◆ **THE TASK**
Pick every line out of the entries below that holds the string "Context", and report them.

◆ **SUPPLIED MATERIAL**

- Opening Delimiter -

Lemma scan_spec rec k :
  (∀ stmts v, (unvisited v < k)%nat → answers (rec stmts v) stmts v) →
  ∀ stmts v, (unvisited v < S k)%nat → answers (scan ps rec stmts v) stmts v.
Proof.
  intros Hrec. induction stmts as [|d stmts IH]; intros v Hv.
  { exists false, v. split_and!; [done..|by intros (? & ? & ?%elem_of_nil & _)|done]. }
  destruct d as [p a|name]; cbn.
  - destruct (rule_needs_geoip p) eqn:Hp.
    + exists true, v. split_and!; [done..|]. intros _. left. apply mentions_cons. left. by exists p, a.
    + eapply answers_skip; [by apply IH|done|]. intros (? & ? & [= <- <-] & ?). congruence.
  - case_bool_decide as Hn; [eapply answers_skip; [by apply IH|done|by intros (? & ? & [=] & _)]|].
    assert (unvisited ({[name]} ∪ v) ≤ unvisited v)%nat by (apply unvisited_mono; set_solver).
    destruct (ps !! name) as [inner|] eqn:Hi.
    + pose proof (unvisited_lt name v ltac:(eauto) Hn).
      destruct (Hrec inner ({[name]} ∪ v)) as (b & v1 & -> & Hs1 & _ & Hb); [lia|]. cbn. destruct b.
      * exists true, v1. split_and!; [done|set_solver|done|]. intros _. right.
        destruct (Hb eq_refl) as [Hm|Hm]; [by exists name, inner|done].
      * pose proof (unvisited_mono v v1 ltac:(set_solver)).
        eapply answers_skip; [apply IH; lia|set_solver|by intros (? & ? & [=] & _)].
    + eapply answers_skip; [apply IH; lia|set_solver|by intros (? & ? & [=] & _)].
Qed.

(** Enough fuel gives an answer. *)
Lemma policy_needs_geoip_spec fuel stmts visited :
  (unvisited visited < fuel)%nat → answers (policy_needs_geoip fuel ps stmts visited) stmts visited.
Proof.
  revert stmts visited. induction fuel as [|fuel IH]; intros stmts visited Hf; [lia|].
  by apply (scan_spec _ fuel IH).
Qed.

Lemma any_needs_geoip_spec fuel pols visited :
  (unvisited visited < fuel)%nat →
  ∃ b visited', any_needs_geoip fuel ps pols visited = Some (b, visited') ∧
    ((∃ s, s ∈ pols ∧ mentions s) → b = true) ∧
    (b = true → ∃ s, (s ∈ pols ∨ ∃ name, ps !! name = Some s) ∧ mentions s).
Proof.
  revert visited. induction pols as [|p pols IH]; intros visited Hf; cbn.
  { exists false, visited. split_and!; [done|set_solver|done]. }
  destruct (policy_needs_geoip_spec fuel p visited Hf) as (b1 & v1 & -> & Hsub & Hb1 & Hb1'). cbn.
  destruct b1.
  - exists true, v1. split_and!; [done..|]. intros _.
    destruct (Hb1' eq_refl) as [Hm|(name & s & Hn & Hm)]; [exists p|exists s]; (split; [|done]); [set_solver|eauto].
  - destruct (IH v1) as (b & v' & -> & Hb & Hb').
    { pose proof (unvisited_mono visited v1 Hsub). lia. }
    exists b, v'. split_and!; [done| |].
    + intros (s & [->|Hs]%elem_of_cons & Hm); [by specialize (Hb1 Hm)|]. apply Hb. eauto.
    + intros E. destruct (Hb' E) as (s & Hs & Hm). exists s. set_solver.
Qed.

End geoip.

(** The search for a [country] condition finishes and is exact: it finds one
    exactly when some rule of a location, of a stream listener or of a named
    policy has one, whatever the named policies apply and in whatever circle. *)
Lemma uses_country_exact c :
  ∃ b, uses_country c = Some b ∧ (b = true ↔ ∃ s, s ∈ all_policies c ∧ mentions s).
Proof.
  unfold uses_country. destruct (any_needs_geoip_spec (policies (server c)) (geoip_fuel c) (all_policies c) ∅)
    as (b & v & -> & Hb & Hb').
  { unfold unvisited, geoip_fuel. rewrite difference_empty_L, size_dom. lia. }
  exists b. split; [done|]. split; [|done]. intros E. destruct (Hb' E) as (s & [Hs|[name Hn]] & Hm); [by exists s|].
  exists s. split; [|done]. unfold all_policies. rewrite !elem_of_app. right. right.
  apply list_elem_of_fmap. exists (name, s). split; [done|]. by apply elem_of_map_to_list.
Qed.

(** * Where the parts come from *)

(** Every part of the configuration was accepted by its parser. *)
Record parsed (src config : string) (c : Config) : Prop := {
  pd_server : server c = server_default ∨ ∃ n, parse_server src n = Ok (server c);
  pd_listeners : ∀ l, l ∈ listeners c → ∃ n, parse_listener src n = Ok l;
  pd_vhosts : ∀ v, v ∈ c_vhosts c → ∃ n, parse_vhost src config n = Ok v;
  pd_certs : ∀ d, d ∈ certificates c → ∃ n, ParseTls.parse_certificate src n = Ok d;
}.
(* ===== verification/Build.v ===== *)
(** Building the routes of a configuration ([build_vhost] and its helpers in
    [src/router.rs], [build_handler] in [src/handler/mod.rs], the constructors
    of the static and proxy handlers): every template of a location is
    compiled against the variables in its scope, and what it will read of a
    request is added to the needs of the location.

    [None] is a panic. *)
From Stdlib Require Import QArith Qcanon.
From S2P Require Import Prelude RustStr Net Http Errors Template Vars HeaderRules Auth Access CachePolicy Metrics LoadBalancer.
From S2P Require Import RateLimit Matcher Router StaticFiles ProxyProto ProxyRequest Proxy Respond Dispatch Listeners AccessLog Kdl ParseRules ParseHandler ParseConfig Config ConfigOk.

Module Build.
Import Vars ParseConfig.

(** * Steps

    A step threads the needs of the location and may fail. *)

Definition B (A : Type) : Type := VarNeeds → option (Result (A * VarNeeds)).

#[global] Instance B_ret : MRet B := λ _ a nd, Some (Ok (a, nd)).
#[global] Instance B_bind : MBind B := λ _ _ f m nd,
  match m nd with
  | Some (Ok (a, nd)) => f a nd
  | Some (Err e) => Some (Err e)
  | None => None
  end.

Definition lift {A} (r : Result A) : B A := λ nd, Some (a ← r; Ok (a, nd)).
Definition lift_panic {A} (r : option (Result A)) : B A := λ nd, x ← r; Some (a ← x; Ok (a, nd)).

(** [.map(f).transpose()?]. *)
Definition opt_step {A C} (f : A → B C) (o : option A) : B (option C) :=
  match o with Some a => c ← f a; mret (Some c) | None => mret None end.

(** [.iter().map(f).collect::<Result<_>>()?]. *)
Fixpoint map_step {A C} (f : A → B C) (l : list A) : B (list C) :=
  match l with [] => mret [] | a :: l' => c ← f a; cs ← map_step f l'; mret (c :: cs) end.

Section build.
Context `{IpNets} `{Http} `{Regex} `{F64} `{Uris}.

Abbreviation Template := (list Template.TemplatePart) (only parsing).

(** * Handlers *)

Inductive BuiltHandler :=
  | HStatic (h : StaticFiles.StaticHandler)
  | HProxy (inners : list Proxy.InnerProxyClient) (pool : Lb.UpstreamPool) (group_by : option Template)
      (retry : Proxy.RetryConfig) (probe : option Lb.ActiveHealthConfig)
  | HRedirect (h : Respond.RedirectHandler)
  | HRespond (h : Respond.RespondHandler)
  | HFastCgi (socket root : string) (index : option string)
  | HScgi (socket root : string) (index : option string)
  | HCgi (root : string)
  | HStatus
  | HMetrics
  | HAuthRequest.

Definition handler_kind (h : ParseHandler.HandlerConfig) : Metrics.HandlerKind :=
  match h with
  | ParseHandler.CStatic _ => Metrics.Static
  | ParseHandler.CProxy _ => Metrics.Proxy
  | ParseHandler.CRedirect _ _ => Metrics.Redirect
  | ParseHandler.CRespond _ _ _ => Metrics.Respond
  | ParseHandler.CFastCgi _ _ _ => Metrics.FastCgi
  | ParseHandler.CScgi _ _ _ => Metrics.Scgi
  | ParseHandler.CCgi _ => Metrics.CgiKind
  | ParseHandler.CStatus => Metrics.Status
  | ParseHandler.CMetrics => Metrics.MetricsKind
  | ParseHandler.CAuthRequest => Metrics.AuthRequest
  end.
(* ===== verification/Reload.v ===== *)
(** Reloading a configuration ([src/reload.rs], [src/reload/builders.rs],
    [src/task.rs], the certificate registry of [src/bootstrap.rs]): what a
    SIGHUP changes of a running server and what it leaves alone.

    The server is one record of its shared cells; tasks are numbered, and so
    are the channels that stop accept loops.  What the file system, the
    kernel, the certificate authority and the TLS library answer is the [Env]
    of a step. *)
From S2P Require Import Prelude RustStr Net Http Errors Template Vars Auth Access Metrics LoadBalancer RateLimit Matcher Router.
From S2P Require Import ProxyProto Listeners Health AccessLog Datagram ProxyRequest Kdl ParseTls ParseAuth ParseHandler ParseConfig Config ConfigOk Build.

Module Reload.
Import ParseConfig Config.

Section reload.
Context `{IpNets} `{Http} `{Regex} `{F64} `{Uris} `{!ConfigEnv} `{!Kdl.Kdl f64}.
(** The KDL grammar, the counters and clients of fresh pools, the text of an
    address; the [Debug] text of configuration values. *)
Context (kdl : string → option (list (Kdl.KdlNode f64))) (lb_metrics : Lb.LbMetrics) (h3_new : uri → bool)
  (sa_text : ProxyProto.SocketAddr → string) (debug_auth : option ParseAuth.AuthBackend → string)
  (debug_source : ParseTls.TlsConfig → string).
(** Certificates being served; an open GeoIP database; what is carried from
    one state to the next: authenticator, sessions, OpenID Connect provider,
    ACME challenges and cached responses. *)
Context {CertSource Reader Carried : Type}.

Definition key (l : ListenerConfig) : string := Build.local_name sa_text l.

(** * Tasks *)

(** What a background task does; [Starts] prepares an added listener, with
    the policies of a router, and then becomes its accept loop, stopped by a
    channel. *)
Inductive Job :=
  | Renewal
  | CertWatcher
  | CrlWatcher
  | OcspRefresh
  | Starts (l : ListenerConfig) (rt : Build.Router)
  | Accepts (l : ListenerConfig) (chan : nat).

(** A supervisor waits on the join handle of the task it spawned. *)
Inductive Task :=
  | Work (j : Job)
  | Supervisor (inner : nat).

- Closing Delimiter -

◆ **OUTPUT OF THE EXERCISE**
Context `{IpNets} `{Http} `{Regex} `{F64} `{Uris}.
Context `{IpNets} `{Http} `{Regex} `{F64} `{Uris} `{!ConfigEnv} `{!Kdl.Kdl f64}.
Context (kdl : string → option (list (Kdl.KdlNode f64))) (lb_metrics : Lb.LbMetrics) (h3_new : uri → bool)
Context {CertSource Reader Carried : Type}.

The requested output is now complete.